The fall of France and entry of Italy into World War II made June 1940 a turning point
not only in the Mediterranean but also for West Africa, virtually surrounded as it was
by French colonies. From being allies these became nominally neutral, in practice liable
to be leaned on by Germany to cause disruption in the British colonies, denuded of their
trained troops sent to East Africa. This is the starting point of Professor Lawler's work,
whose central section, derived from declassified records, will fascinate survivors of that
period and for others usefully fill a gap in the history of West Africa. It concentrates on the Gold Coast, especially its frontier with the Ivory Coast whose records the author has
also studied in depth.
Missions sent by various parts of wartime Whitehall, from Free French headquarters
and even the US led to the setting up of cloak and dagger organisations that were only
prevented from causing real trouble by their mutual antipathies and the insistence of the
GOC West Africa that nothing should be done to provoke French West Africa so long as
its neutrality was maintained. Nevertheless plenty of problems were created for already
overstretched Gold Coast officials in frontier districts, especially in Western Ashanti,
recalled for the author by some of those involved.
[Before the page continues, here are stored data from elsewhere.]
(* ===== verification/BlockScan.v ===== *)
(** * BlockScan: [processBlock] keeps the invariant of the scan

    The statements of [Scan] composed the way [processOutput], [processInput]
    and [processBlock] call them, with the wallets' script index growing while
    the block is processed. *)

From S2P Require Import Prelude Bytes Sha256 Merkle BitcoinTypes ScriptPubkey.
From S2P Require Import Database Repository RepositoryFacts Chain Ledger Wallet WalletFacts Scan.
From S2P Require Import Genesis Sync HeaderSync.

(** ** Running calls *)

Lemma on_repo_ok {A} (m : M repository A) w a r' :
  m (repo w) = (Ok a, r') → on_repo m w = (Ok a, upd_repo (λ _, r') w).
Proof. intros Hm. unfold on_repo, zoom. by rewrite Hm. Qed.

Lemma index_ok_repo `{Bip32} f w : index_ok w → index_ok (upd_repo f w).
Proof. intros []. by split. Qed.
Lemma gap_ok_repo f w : gap_ok w → gap_ok (upd_repo f w).
Proof. done. Qed.

Section fold.
Context {A B : Type}.

(** A loop that carries an accumulator, with an invariant of the number of
    elements done. *)
Lemma triple_fold_idx E (I : nat → W → Prop) (l : list A) (body : Z → A → B → M W B) i acc :
  (∀ (n : nat) x acc, l !! n = Some x → triple E (I n) (body (i + n) x acc) (λ _, I (S n))) →
  triple E (I 0%nat) (fold_idx i l body acc) (λ _, I (length l)).
Proof.
  revert I i acc. induction l as [|x l IH]; intros I i acc Hb; simpl; [by apply triple_ret|].
  eapply triple_bind.
  - pose proof (Hb 0%nat x acc eq_refl) as H0. rewrite Z.add_0_r in H0. exact H0.
  - intros acc'. apply (IH (λ n, I (S n))). intros n y acc'' Hy.
    pose proof (Hb (S n) y acc'' Hy) as Hn.
    by replace (i + 1 + n) with (i + S n) by lia.
Qed.
End fold.

Section block.
Context `{Bip32Safe} `{BitcoinClient}.
(** The errors that the derivation of scripts may return. *)
Context (E : error → Prop).
Context (h hh : Z) (b : Block).
Hypothesis Hlt : h < hh.
Hypothesis Hblock : block_ok b.
Context (V : gmap bytes headerRow *
  (gmap bytes utxoRow * gmap bytes stxoRow * gmap bytes txRow * gset (bytes * bytes))).
Context (known : gmap bytes scriptPubkeyInfo) (unspent0 : gmap bytes utxoRow).
Context (future : list bytes).
Hypothesis Hfuture : ∀ txid, txid ∈ TXIDs b → txid ∉ future.
Context (nwallets : nat).

Record blk (pending : list bytes) (outs : list (bytes * (bytes * Output)))
    (ins : list (bytes * bytes)) (w : W) : Prop := {
  bk_scan : scan_ok h hh b V pending future (repo w);
  bk_prog : progress hh known unspent0 outs ins (scriptPubkeys w) (r_db (repo w));
  bk_index : index_ok w;
  bk_gap : gap_ok w;
  bk_derive : all_derive E w;
  bk_wallets : length (wallets w) = nwallets;
}.

(** *** Recording a transaction *)

Lemma recordTransaction_run pending tx (pos : nat) sh w :
  scan_ok h hh b V pending future (repo w) →
  Transactions b !! pos = Some tx → Sha256.hash32 sh →
  ∃ r', recordTransaction b tx pos sh w = (Ok tt, upd_repo (λ _, r') w) ∧
    scan_ok h hh b V pending future r' ∧ in_history sh (Txid tx) (r_db r') ∧
    grows (r_db (repo w)) (r_db r').
Proof.
  intros Hsc Hpos Hsh. destruct Hblock as [Hnd _].
  assert (TXIDs b !! pos = Some (Txid tx)) as Htxids by (unfold TXIDs; by rewrite list_lookup_fmap, Hpos).
  assert (Txid tx ∈ TXIDs b) as Hin by by eapply list_elem_of_lookup_2.
  destruct (MerkleProof_spec _ _ Hin) as (pos' & branch & Hmp & Hfp & _).
  rewrite (findPos_NoDup _ _ _ Hnd Htxids) in Hfp. apply Nat2Z.inj in Hfp as <-.
  unfold recordTransaction. rewrite Hmp. rewrite bind_run. unfold lift_outcome.
  rewrite bool_decide_eq_false_2 by (intros HF; by apply HF).
  rewrite (bind_Ok_1 (mret tt) _ w tt w) by done.
  destruct (insertTransaction_scan h hh b Hlt V pending future (repo w) pos tx branch)
    as (r1 & Hr1 & Hsc1 & Htx1 & Hg1); auto.
  rewrite (bind_Ok_1 _ _ _ _ _ (on_repo_ok _ _ _ _ Hr1)).
  destruct (insertScriptPubkeyTransaction_scan h hh b Hlt V pending future r1 sh (Txid tx))
    as (r2 & Hr2 & Hsc2 & Htx2 & Hst2 & Hg2); auto.
  exists r2. split; [|split; [done|split; [done|by etrans]]].
  by rewrite (on_repo_ok _ (upd_repo (λ _, r1) w) _ _ Hr2).
Qed.

(** *** Outputs *)

Lemma advanced_scan pending info wl w :
  scan_ok h hh b V pending future (repo w) →
  scan_ok h hh b V pending future (repo (advanced info wl w)).
Proof.
  intros Hsc. unfold advanced. simpl. unfold next_past_db.
  destruct (_ <? _); [by destruct (repo w)|by apply scan_ok_wallets].
Qed.

Lemma next_past_db_grows info wl db : grows db (next_past_db info wl db).
Proof. unfold next_past_db. destruct (_ <? _); [done|by split]. Qed.

Lemma processOutput_triple pending outs ins tx (pos : nat) out (j : Z) updatedSH :
  Transactions b !! pos = Some tx →
  makeTxidVout (Txid tx) j ∉ pending → Amount out < 2 ^ 63 →
  triple E (blk (makeTxidVout (Txid tx) j :: pending) outs ins)
    (processOutput b tx pos out j updatedSH)
    (λ _, blk pending (outs ++ [(makeTxidVout (Txid tx) j, (Txid tx, out))]) ins).
Proof.
  intros Hpos Hni Hamt w [Hsc Hpg Hix Hgap Hder Hlen]. set (tv := makeTxidVout (Txid tx) j) in *.
  set (sh := Sha256.Sum256 (ScriptPubkey out)).
  unfold processOutput. fold sh. rewrite (bind_Ok_1 _ _ w (scriptPubkeys w !! sh) w) by done.
  destruct (scriptPubkeys w !! sh) as [info|] eqn:Hinfo.
  2: { split; try done; [|by apply progress_skip_out].
       eapply scan_ok_weaken; [done|]. intros. by apply list_elem_of_further. }
  destruct (recordTransaction_run _ tx pos sh w Hsc Hpos) as (r1 & Hrun1 & Hsc1 & Hh1 & Hg1).
  { apply Sha256.length_Sum256. }
  rewrite (bind_Ok_1 _ _ _ _ _ Hrun1).
  destruct (sc_fresh _ _ _ _ _ _ _ Hsc1 tv) as [Hu1 Hs1]; [apply list_elem_of_here|].
  destruct (insertUnspentOutput_scan h hh b Hlt V tv pending future r1 (Amount out) sh)
    as (r2 & Hrun2 & Hsc2 & Hdb2); try done.
  { unfold tv. rewrite outpoint_txid_make by apply hash32_Txid.
    eapply list_elem_of_lookup_2. unfold TXIDs. by rewrite list_lookup_fmap, Hpos. }
  { unfold tv. rewrite outpoint_txid_make by apply hash32_Txid. apply Hh1. }
  { apply Sha256.length_Sum256. }
  { apply length_makeTxidVout, hash32_Txid. }
  rewrite (bind_Ok_1 _ _ _ _ _ (on_repo_ok _ (upd_repo (λ _, r1) w) _ _ Hrun2)).
  set (w2 := upd_repo (λ _, r2) (upd_repo (λ _, r1) w)).
  destruct (ix_sound _ Hix _ _ Hinfo) as (wl & s & Hwl & _ & _ & Hidx).
  pose proof (ix_bounds _ Hix _ _ (account info) Hwl) as [_ Hbd].
  rewrite (bind_Ok_1 _ _ w2 tt (advanced info wl w2)) by (apply walletUpdateIndexes_run; [done|lia]).
  assert (index_ok w2) as Hix2 by by apply index_ok_repo, index_ok_repo.
  assert (index_ok (advanced info wl w2)) as Hix3 by by apply advanced_index_ok.
  assert (wallets (advanced info wl w2) !! walletIdx info = Some (next_past info wl)) as Hwl3.
  { simpl. apply list_lookup_insert_eq. by eapply lookup_lt_Some. }
  assert (same_wallets w2 (advanced info wl w2)) as Hsw3.
  { apply (same_wallets_insert _ wl _ w2); [done|apply next_past_config]. }
  assert (derives E (next_past info wl)) as HE3.
  { eapply derives_config; [apply next_past_config|]. by eapply Hder. }
  pose proof (refillWallet_spec E _ _ _ Hix3 Hwl3 HE3) as Hrf. rewrite bind_run.
  destruct (refillWallet (walletIdx info) (advanced info wl w2)) as [o w4].
  destruct Hrf as (Hsafe & He4 & Hix4 & Hr4 & Hg4).
  destruct o as [[]|e| |]; try done; [|by apply He4].
  destruct (Hg4 eq_refl) as (wl4 & Hwl4 & Hgap4). pose proof Hr4 as [Hsame Hoth _].
  assert (progress hh known unspent0 (outs ++ [(tv, (Txid tx, out))]) ins (scriptPubkeys w)
    (r_db (repo (advanced info wl w2)))) as Hpg3.
  { eapply progress_grows; [apply next_past_db_grows|]. simpl. rewrite Hdb2.
    change {| uo_satoshi := Amount out; uo_scriptpubkey_hash := sh |} with (out_row out).
    apply progress_credit; [done|done|by eexists|done|]. by eapply progress_grows. }
  split.
  - rewrite (sb_repo _ _ Hsame). by apply advanced_scan.
  - rewrite (sb_repo _ _ Hsame). eapply progress_index; [|exact Hpg3]. apply Hsame.
  - done.
  - intros i wl' acc Hi. destruct (decide (i = walletIdx info)) as [->|Hne].
    + assert (wl' = wl4) as -> by congruence. apply Hgap4.
    + rewrite Hoth in Hi by done. simpl in Hi. rewrite list_lookup_insert_ne in Hi by done.
      by eapply Hgap.
  - eapply same_wallets_derive; [by eapply refilled_same_wallets|].
    by eapply same_wallets_derive.
  - rewrite (sb_length _ _ Hsame). simpl. by rewrite length_insert.
Qed.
The rallying of French West Africa to the allied cause in late 1942, following the
allied landings in North Africa, brings the story to an end. Before that the book has also
dealt with less arcane topics such as the role of Takoradi in the reinforcement of the RAF
in the Middle East; the expansion of the Gold Coast Regiment to eight battalions; the
wartime propaganda effort, both internal and external, and the move of an Ivory Coast
chief and his followers into Ashanti. Rarely does the author pass judgement but, where
she does, it is hard to disagree with her.